Ping timeout acting as worker timeout
akarl Feb 11, 2010 3:43 PMI have a transaction which can take longer than 10 seconds to process and yes this is part of the design and yes to me this is ok. Now what I'm seeing is that there is a potential problem with the http://www.jboss.org/mod_cluster/java/properties.html#ping setting and how it is applied. When my transactions take longer than 10 seconds I begin to see the following when using 1.0.3.GA.
{code}[Thu Feb 11 13:20:38 2010] [error] ajp_cping_cpong: apr_socket_recv failed
[Thu Feb 11 13:23:11 2010] [error] proxy: dialog to 10.182.13.58:8009 (10.182.13.58) failed [Thu Feb 11 13:23:16 2010] [error] proxy: CLUSTER: (balancer://mycluster). All workers are in error state [Thu Feb 11 13:23:20 2010] [error] proxy: ajp: disabled connection for (10.182.13.58){code}
on 1.0.0.GA the error is similar but there is one significant difference.
{code}[Thu Feb 11 12:56:41 2010] [error] (70007)The timeout specified has expired: ajp_ilink_receive() can't receive header
[Thu Feb 11 12:56:41 2010] [error] ajp_read_header: ajp_ilink_receive failed [Thu Feb 11 12:56:41 2010] [error] (120006)APR does not understand this error code: proxy: read response failed from 10.182.13.58:8009 (10.182.13.58){code}
Note that in the 1.0.0 error the node is NOT disabled.
There is a lot going on here. I think that the fundamental problem is that the Ping/Pong functionality seems to be tied to the length of the transaction with the node. I believe that this is not inline with the design which specifies that the Ping/Pong happens prior to the transaction with the node and that is further backed up by the existence of a workerTimeout setting.

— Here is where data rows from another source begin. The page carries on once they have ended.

(* ===== verification/ProcData.v ===== *)
(** * What a process hands to a new one (apps/lib/libmeinos/proc.c)

    Arguments, environment, working directory, creation mask and open files are packed
    into a segment of shared memory by the old process and unpacked by the new one,
    before [main].  The strings are left in the segment, which is then detached:
    [drop_buffer] takes them out of [names]. *)

From S2P Require Import Prelude LList Machine Path Cache Pack Ramdisk RamdiskFs Vfs Fs AppIpc AppEnv Files FilesSpec FilesFs.

Section code.
Context {W : Type} `{SC : ShmCalls W} `{SV : Servers W} `{MM : Malloc}.
(** [room n]: a block for [n] pointers has room for one more. *)
Context (junk : Z) (grows room : Z -> bool).
Abbreviation M A := (cmd (lib W) A).

(** The lengths of strings, without the zero at the end. *)
Fixpoint bare_lengths (xs : list str) : Z :=
  match xs with [] => 0 | x :: xs => Z.of_nat (length x) + bare_lengths xs end.

Definition pack_strs (xs : list str) : list Z := packi (Z.of_nat (length xs)) ++ concat (pack_str <$> xs).

(** [None] for [argv], [env] or [cwd] is NULL. *)
Definition proc_pack_procdata (argv env : option (list str)) (cwd : option str) (cmask : Z) : M Z :=
  let argv := default [] argv in
  let env := default [] env in
  let cwd := default [SLASH] cwd in
  fh_size ← _fs_pack_size;
  let size := 4 + sum_lengths argv + (4 + bare_lengths env) + (Z.of_nat (length cwd) + 1) + 4 + fh_size in
  g ← libc_do (shmget junk IPC_PRIVATE (w32 size) 0);
  if negb (g =? -1) then
    b ← libc_do (shmat g NULL 0);
    if negb (b =? NULL) then
      fhs ← _fs_pack_filehandles;
      shm_poke b (pack_strs argv ++ pack_strs env ++ pack_str cwd ++ packi cmask ++ fhs);;
      libc_do (shmdt b);;
      mret g
    else libc_do (shmctl junk g IPC_RMID NULL);; mret (-1)
  else mret (-1).

Fixpoint unpack_strs_from (n : nat) (b : list Z) : M (list str * list Z) :=
  match n with
  | O => mret ([], b)
  | S n => x ← unpack_str b; r ← unpack_strs_from n x.2; mret (x.1 :: r.1, r.2)
  end.

Definition unpack_strs (b : list Z) : M (list str * list Z) := n ← unpacki b; unpack_strs_from (Z.to_nat (w32 n.1)) n.2.

(** A pointer to a string in the buffer. *)
Definition buffer_name (x : str) : M Z := fun s =>
  let p := malloc (dom (names s)) in Ret p (set_names (<[p := Cell x false]> (names s)) s).

Fixpoint buffer_names (xs : list str) : M (list Z) :=
  match xs with [] => mret [] | x :: xs => p ← buffer_name x; r ← buffer_names xs; mret (p :: r) end.

(** The environment with copies of the strings. *)
Fixpoint env_of (xs : list str) (m : gmap Z str) : gmap Z str * list Z :=
  match xs with
  | [] => (m, [NULL])
  | x :: xs => let p := malloc (dom m) in let r := env_of xs (<[p := x]> m) in (r.1, p :: r.2)
  end.

(** The strings of the buffer are gone. *)
Definition drop_buffer : M unit := modify (fun s => set_names (filter (fun x => on_heap x.2 = true) (names s)) s).

(** [size] is the size of the segment; the result and the pointers of [argv]. *)
Definition proc_unpack_procdata (var size : Z) : M (Z * list Z) :=
  b ← libc_do (shmat var NULL 0);
  r ← (if negb (b =? NULL) then
         buf ← shm_peek b size;
         argv ← unpack_strs buf;
         ptrs ← buffer_names argv.1;
         (if room (Z.of_nat (length argv.1)) then mret tt else stop_with OutOfBounds);;
         envs ← unpack_strs argv.2;
         (if room (Z.of_nat (length envs.1)) then mret tt else stop_with OutOfBounds);;
         modify (fun s => let '(m, v) := env_of envs.1 (texts (environment s)) in set_environment (Env m v) s);;
         cwd ← unpack_str envs.2;
         chdir junk grows cwd.1;;
         cmask ← unpacki cwd.2;
         umask (w32 cmask.1);;
         _fs_unpack_filehandles junk cmask.2;;
         libc_do (shmdt b);;
         drop_buffer;;
         mret (var, ptrs)
       else mret (-1, []));
  libc_do (shmctl junk var IPC_RMID NULL);;
  mret r.
End code.

(** ** What is packed is unpacked *)

Section facts.
Context {W : Type} `{SC : ShmCalls W} `{SV : Servers W} `{MM : Malloc}.
Context (junk : Z) (addr : Z -> Z).
Implicit Types s : lib W.

Definition int_ok (v : Z) : Prop := -2147483648 <= v < 2147483648.
Definition text_ok (x : str) : Prop := Forall (fun c => c <> 0) x.

Lemma unpacki_ok v b s : int_ok v -> unpacki (packi v ++ b) s = Ret (v, b) s.
Proof.
  intros Hv. unfold unpacki, packi. rewrite length_app, le_bytes_length. cbn [Nat.add Nat.ltb Nat.leb].
  rewrite take_app_length', drop_app_length' by (by rewrite le_bytes_length).
  change (le4 (le_bytes 4 (w32 v))) with (CString.le32 (le_bytes 4 (w32 v))).
  rewrite le_bytes_value by (pose proof (w32_range v); simpl; lia).
  unfold mret, cmd_ret. repeat f_equal. unfold s32. rewrite (w32_small (w32 v)) by apply w32_range.
  unfold int_ok in Hv. destruct (decide (0 <= v)).
  - rewrite w32_small by lia. by rewrite (proj2 (Z.ltb_lt _ _)) by lia.
  - rewrite w32_neg by lia. rewrite (proj2 (Z.ltb_ge _ _)) by lia. lia.
Qed.

Lemma unpack_str_ok x b s : text_ok x -> unpack_str (pack_str x ++ b) s = Ret (x, b) s.
Proof.
  intros Hx. unfold unpack_str, pack_str. rewrite <- (assoc_L (++)). change ([0] ++ b) with (0 :: b). rewrite cstring_app by done.
  unfold mret, cmd_ret. repeat f_equal. rewrite drop_app_ge by lia. by replace (length x + 1 - length x)%nat with 1%nat by lia.
Qed.

(** Lists of strings: arguments and environment. *)
Lemma unpack_strs_ok xs b s : Forall text_ok xs -> Z.of_nat (length xs) < 2147483648 ->
  unpack_strs (pack_strs xs ++ b) s = Ret (xs, b) s.
Proof.
  intros Hxs Hl. unfold unpack_strs, pack_strs. rewrite <- (assoc_L (++)).
  rewrite (bind_Ret _ _ _ _ _ (unpacki_ok (Z.of_nat (length xs)) _ s ltac:(unfold int_ok; lia))). cbn [fst snd].
  rewrite w32_small, Nat2Z.id by lia. clear Hl. induction Hxs as [|x xs Hx Hxs IH]; [done|].
  cbn [length unpack_strs_from fmap list_fmap concat]. rewrite <- (assoc_L (++)).
  rewrite (bind_Ret _ _ _ _ _ (unpack_str_ok x _ s Hx)). cbn [fst snd].
  by rewrite (bind_Ret _ _ _ _ _ IH).
Qed.

(** An open file as it is handed on. *)
Record handed := Handed {
  h_fh : Z; h_fs_fh : Z; h_shmid : Z; h_type : Z; h_mode : Z; h_stfl : Z; h_fdfl : Z; h_id : Z; h_path : str;
}.

Definition handed_of (s : lib W) (p : Z) : option handed :=
  f ← files s !! p; g ← fss s !! fs f; n ← names s !! path f;
  Some (Handed (fh f) (fs_fh f) (shmid f) (type f) (mode f) (stfl f) (fdfl f) (id g) (text n)).

Definition handed_ok (h : handed) : Prop :=
  Forall int_ok [h_fh h; h_fs_fh h; h_shmid h; h_type h; h_mode h; h_stfl h; h_fdfl h; h_id h] /\ text_ok (h_path h).

Definition pack_handed (h : handed) : list Z :=
  packi (h_fh h) ++ packi (h_fs_fh h) ++ packi (h_shmid h) ++ packi (h_type h) ++ packi (h_mode h) ++
  packi (h_stfl h) ++ packi (h_fdfl h) ++ packi (h_id h) ++ pack_str (h_path h).

(** *** Packing *)

(** An open file that is handed on, with live pointers. *)
Definition handing (s : lib W) (p : Z) (h : handed) : Prop :=
  p <> NULL /\ handed_of s p = Some h /\ handed_ok h /\
  exists f, files s !! p = Some f /\ fs f <> NULL /\ path f <> NULL /\ is_packed f = true /\ fs f ∈ fslist s.

Lemma pack_files_ok s xs hs : Forall2 (handing s) xs hs ->
  exists ys, all_files xs s = Ret ys s /\ pack_files ys s = Ret (concat (pack_handed <$> hs)) s.
Proof.
  induction 1 as [|p h xs hs (Hp & Hh & _ & f & Hf & Hfs & Hpath & Hpk & _) _ (ys & E & Ep)]; [by exists []|].
  unfold handed_of in Hh. rewrite Hf in Hh. cbn [mbind option_bind] in Hh.
  destruct (fss s !! fs f) as [g|] eqn:Hg; [|done]. cbn [mbind option_bind] in Hh.
  destruct (names s !! path f) as [n|] eqn:Hn; [|done]. injection Hh as <-.
  exists ((f, text n) :: ys). split.
  - cbn [all_files]. unfold file_at, name_at, mbind, cmd_bind. rewrite (proj2 (Z.eqb_neq _ _) Hp), Hf.
    rewrite (proj2 (Z.eqb_neq _ _) Hpath). by rewrite Hn, E.
  - cbn [pack_files]. rewrite Hpk, bind_assoc.
    rewrite (bind_Ret (fs_at (fs f)) _ s g s) by (unfold fs_at; by rewrite (proj2 (Z.eqb_neq _ _) Hfs), Hg).
    by rewrite bind_ret, (bind_Ret _ _ _ _ _ Ep).
Qed.

Lemma all_fss_ok s xs : (forall p, p ∈ xs -> p <> NULL /\ is_Some (fss s !! p)) ->
  exists ys, all_fss xs s = Ret ys s /\ Forall2 (fun p y => fss s !! p = Some y) xs ys.
Proof.
  induction xs as [|p xs IH]; intros Hxs; [by exists []|]. destruct (Hxs p) as (Hp & y & Hy); [by left|].
  destruct IH as (ys & E & H2); [intros q Hq; apply Hxs; by right|]. exists (y :: ys). split; [|by constructor].
  cbn [all_fss]. unfold fs_at. rewrite (proj2 (Z.eqb_neq _ _) Hp). unfold mbind, cmd_bind. by rewrite Hy, E.
Qed.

Now if I change the ping setting to 30000 (by the way the documentation is misleading in that it claims a default of 10 which is not true, the default is in milliseconds and so should be 10000) my transactions can last up to 30 seconds. I've tested this rather extensively using all sorts of different transaction lengths (I wrote a web service which lasts a variable length depending on a passed parameter) and everything points to the fact that ping timing is actually more of a transaction timeout.

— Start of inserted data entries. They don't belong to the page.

Lemma fits_seen syn args : fits syn args -> forall new, Forall2 in_place (zip_with narrow syn args) new ->
  fits syn (zip_with seen args new).
Proof.
  induction 1 as [|c n sg v syn args Hc _ IH|x syn args Hx _ IH]; intros new Hn; cbn [zip_with] in *.
  - inversion Hn. constructor.
  - inversion Hn as [|? y ? ys Hy Hys]; subst. cbn [zip_with seen]. econstructor; eauto.
  - inversion Hn as [|? y ? ys Hy Hys]; subst. cbn [zip_with seen].
    change (narrow DOLLAR (Text x)) with (Text x) in Hy. destruct y as [|y]; [done|]. destruct Hy. constructor; auto.
Qed.

Lemma write_back_ok syn args : fits syn args -> forall new pre tl, Forall2 in_place (zip_with narrow syn args) new ->
  write_back syn (zip_with narrow syn args) new (Z.of_nat (length pre)) (pre ++ packed syn args ++ tl) =
  pre ++ packed syn (zip_with seen args new) ++ tl.
Proof.
  induction 1 as [|c n sg v syn args Hc _ IH|x syn args Hx _ IH]; intros new pre tl Hn; cbn [zip_with packed] in *.
  - done.
  - inversion Hn as [|? y ? ys Hy Hys]; subst. cbn [zip_with seen write_back packed]. rewrite Hc.
    replace (Z.of_nat (length pre) + Z.of_nat n) with (Z.of_nat (length (pre ++ le_bytes n (w32 v))))
      by (rewrite length_app, le_bytes_length; lia).
    rewrite <- !(assoc_L (++)), !(assoc_L (++) pre). by apply IH.
  - inversion Hn as [|? y ? ys Hy Hys]; subst. change (narrow DOLLAR (Text x)) with (Text x) in *.
    destruct y as [|y]; [done|]. destruct Hy as [Hl Hy]. cbn [zip_with seen write_back packed].
    change (int_type DOLLAR) with (@None (nat * bool)). cbv iota.
    assert (E : splice (pre ++ (x ++ 0 :: packed syn args) ++ tl) (Z.of_nat (length pre)) (y ++ [0]) =
      (pre ++ y ++ [0]) ++ packed syn args ++ tl).
    { unfold splice. rewrite Nat2Z.id, take_app_length, drop_app_ge by lia.
      replace (x ++ 0 :: packed syn args) with ((x ++ [0]) ++ packed syn args) by (by rewrite <- (assoc_L (++))).
      rewrite <- (assoc_L (++) (x ++ [0])), drop_app_length' by (rewrite !length_app, Hl; cbn [length]; lia).
      by rewrite <- !(assoc_L (++)). }
    rewrite E. replace (Z.of_nat (length pre) + Z.of_nat (length x) + 1) with (Z.of_nat (length (pre ++ y ++ [0])))
      by (rewrite !length_app; cbn [length]; lia).
    rewrite IH by done. by rewrite <- !(assoc_L (++)).
Qed.

Lemma copy_back_ok syn args (s : libc W) : fits syn args -> forall new, Forall2 in_place (zip_with narrow syn args) new ->
  copy_back args (Some <$> zip_with narrow syn (zip_with seen args new)) s = Ret (zip_with seen args new) s.
Proof.
  induction 1 as [|c n sg v syn args Hc _ IH|x syn args Hx _ IH]; intros new Hn; cbn [zip_with] in *; [done|..];
    inversion Hn as [|? y ? ys Hy Hys]; subst; cbn [zip_with seen fmap list_fmap copy_back].
  - by rewrite (bind_Ret _ _ _ _ _ (IH _ Hys)).
  - change (narrow DOLLAR (Text x)) with (Text x) in Hy. destruct y as [|y]; [done|]. destruct Hy as [Hl Hy].
    change (narrow DOLLAR (Text y)) with (Text y). cbv iota. rewrite (proj2 (Nat.ltb_ge _ _)) by lia.
    by rewrite (bind_Ret _ _ _ _ _ (IH _ Hys)).
Qed.


(** A call without a result is never seen to be done: the library sends it a hundred
    times and reports an error. *)
Theorem noret_sends_hundredfold name args id paramsz syn b e w w1 step :
  rpc_getinfo (-1) (Some name) 0 false false w = Ret (id, paramsz, syn) w1 -> 0 <= id ->
  pack_args junk syn args (Libc e w1) = Ret b (Libc e w1) -> Z.of_nat (length b) <= paramsz ->
  (forall buf w, rpc_send id buf false false w = Ret None (step w)) ->
  rpc_vcall junk name RPC_FLAG_NORET args (Libc e w) = Ret (-1, args) (Libc EINVAL (Nat.iter 100 step w1)).
Proof.
  intros Hi Hid E Hsz Hsend. unfold rpc_vcall. cbv zeta.
  change (flag RPC_FLAG_NORET RPC_FLAG_SENDTO) with false. change (flag RPC_FLAG_NORET RPC_FLAG_NORET) with true.
  change (flag RPC_FLAG_NORET RPC_FLAG_RETPARAMS) with false. cbv iota.
  assert (sendto0 : (match args with Word _ :: _ => 0 | _ => 0 end) = 0) by (by destruct args as [|[]]). rewrite sendto0.
  rewrite (bind_Ret _ _ _ (id, paramsz, syn) (Libc e w1)) by (unfold sys; simpl; by rewrite Hi). cbv iota.
  rewrite (proj2 (Z.leb_le 0 id) Hid), (bind_Ret _ _ _ _ _ E), (proj2 (Z.ltb_ge paramsz _)) by lia.
  assert (L : forall n buf w, call_loop n id true false 0 1 buf (Libc e w) = Ret (0, 1, buf) (Libc e (Nat.iter n step w))).
  { induction n as [|n IH]; intros buf w'; [done|]. cbn [call_loop Z.eqb negb andb].
    rewrite (bind_Ret _ _ _ None (Libc e (step w'))) by (unfold sys; simpl; by rewrite Hsend).
    rewrite IH. do 2 f_equal. symmetry. apply Nat.iter_succ_r. }
  by rewrite (bind_Ret _ _ _ _ _ (L _ _ w1)).
Qed.
End facts.

(** ** A server *)

Module Demo.
#[local] Existing Instance Cache.Disk.zero_garbage.

(** The function adds its number and the length of its string, in which it replaces every
    character by "x"; the state counts calls.  Its synopsis is "b$", its buffer has eight bytes. *)
Definition add (args : list arg) : cmd Z (Z * list arg) := fun n =>
  match args with
  | [Word v; Text x] => Ret (v + Z.of_nat (length x), [Word v; Text (replicate (length x) 120)]) (n + 1)
  | _ => Ret (-1, args) (n + 1)
  end.

#[local] Instance demo : RpcCalls Z := {|
  getpid := 1;
  rpc_getinfo _ _ _ _ _ := mret (5, 8, [98; DOLLAR]);
  rpc_send _ _ _ _ := fun n => Ret None (n + 1);
  rpc_take _ := mret (-1, 0, [], 0);
  rpc_answer _ _ _ := mret 0;
  rpc_function _ := add;
  rpc_create _ _ _ _ := mret 5;
  rpc_destroy _ := mret 0;
  rpc_name _ := mret None;
|}.


(** A hundred calls. *)
Example noret_hundred : rpc_vcall (Word 0) [97] RPC_FLAG_NORET [Word 3; Text [65; 66]] (Libc 0 0) =
  Ret (-1, [Word 3; Text [65; 66]]) (Libc EINVAL 100).
Proof. vm_compute. reflexivity. Qed.

(** A string that the function has shortened is read up to its new end; what follows it
    in the buffer is taken for the next argument. *)
Example shortened_string_shifts :
  match unpack_args (W := Z) [DOLLAR; 98] (write_back [DOLLAR; 98] [Text [65; 66]; Word 7] [Text []; Word 7] 0 [65; 66; 0; 7]) (Libc 0 0) with
  | Ret xs _ => xs = [Some (Text []); Some (Word 66)]
  | Stop _ _ => False
  end.
Proof. vm_compute. reflexivity. Qed.
End Demo.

The really nasty piece here is that in the 1.0.3 log you can see that not only did my transaction fail but the node is disabled as well. This means that a single transaction can bring down the entire node simply by taking too long.
I didn't see this description anywhere in current issues or posts but I think this could easily be related to some of the other issues with 500 and 503 errors being tossed by mod_cluster.